TASK TO CARRY OUT:
Go to the line that includes "destruct resolve_demo as [[a|e] s'] eqn:E." and retype it, then every line after it to the end of the data, adding nothing.

DATA SUPPLIED:
■ ■ ■ ■ ■ ■ ■

Lemma cast_vote_sound_witness :
  ∃ r u s', cast_demo "reviewer" "v2" = (Ok (demo_vote "v2" "executor", r, u), s') ∧
    Proposal.status u = "approved" ∧
    ∃ p votes, vote_cast (demo_vote "v2" "executor") ConsensusPolicy.default demo_policy
                 (demo_governed "pending" "reviewer" "pending") s' p u votes.
Proof.
  destruct (cast_demo "reviewer" "v2") as [[[[v r] u]|e] s'] eqn:E.
  - pose proof (cast_vote_sound (demo_vote "v2" "executor") v ConsensusPolicy.default demo_policy
      (demo_governed "pending" "reviewer" "pending") s' r u demo_clock
      (demo_proposals _ _ _) (demo_votes _ _ _) (demo_vote_ok _ _) E) as [Hv Hcast].
    exists r, u, s'. rewrite Hv. split; [reflexivity|]. split; [|exact Hcast].
    apply (f_equal (fun p => match p.1 with Ok x => Proposal.status x.2 | Err _ => "" end)) in E.
    vm_compute in E. symmetry. exact E.
  - exfalso. apply (f_equal (fun p => is_ok p.1)) in E. vm_compute in E. discriminate E.
Defined.

Lemma governed_execution_witness :
  ∃ r s', execute_demo = (Ok r, s') ∧
    executed "p1" [("result", VStr "done")] true (demo_governed "approved" "executor" "approved") s' r ∧
    (GovernanceService.execute (H1 := mock_veil) "p1" [("result", VStr "done")] true s').1 =
      Err (Exn ConflictError "proposal consensus is not finalized").
Proof.
  destruct execute_demo as [[r|e] s'] eqn:E.
  - exists r, s'.
    assert (Hp : [("result", VStr "done")] ≠ ([] : doc)) by discriminate.
    destruct (governed_execution (H1 := mock_veil) "p1" [("result", VStr "done")] true
      (demo_governed "approved" "executor" "approved") s' r demo_clock Hp
      (demo_proposals _ _ _) (demo_votes _ _ _) (demo_approvals _ _ _) E) as [Hex Hagain].
    split; [reflexivity|]. split; [exact Hex|]. apply Hagain. reflexivity.
  - exfalso. apply (f_equal (fun p => is_ok p.1)) in E. vm_compute in E. discriminate E.
Defined.

Lemma human_approval_final_witness :
  ∃ a s', resolve_demo = (Ok a, s') ∧ HumanApproval.status a = "approved" ∧
    ∃ msg s2, HumanApprovalQueue.resolve "a1" "rejected" "no" s' = (Err (Exn ConflictError msg), s2) ∧ db s2 = db s'.
Proof.
  destruct resolve_demo as [[a|e] s'] eqn:E.
  - exists a, s'. assert (Hin : "approved" ∈ ["approved"; "rejected"]) by (left).
    destruct (human_approval_final "a1" "approved" "fine"
      (demo_governed "pending" "executor" "pending") s' a demo_clock (demo_approvals _ _ _) Hin E)
      as (_ & _ & Hst & Hagain).
    split; [reflexivity|]. split; [exact Hst|]. apply Hagain.
  - exfalso. apply (f_equal (fun p => is_ok p.1)) in E. vm_compute in E. discriminate E.
Defined.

■ ■ ■ ■ ■ ■ ■

TASK RESPONSE:
  destruct resolve_demo as [[a|e] s'] eqn:E.
  - exists a, s'. assert (Hin : "approved" ∈ ["approved"; "rejected"]) by (left).
    destruct (human_approval_final "a1" "approved" "fine"
      (demo_governed "pending" "executor" "pending") s' a demo_clock (demo_approvals _ _ _) Hin E)
      as (_ & _ & Hst & Hagain).
    split; [reflexivity|]. split; [exact Hst|]. apply Hagain.
  - exfalso. apply (f_equal (fun p => is_ok p.1)) in E. vm_compute in E. discriminate E.
Defined.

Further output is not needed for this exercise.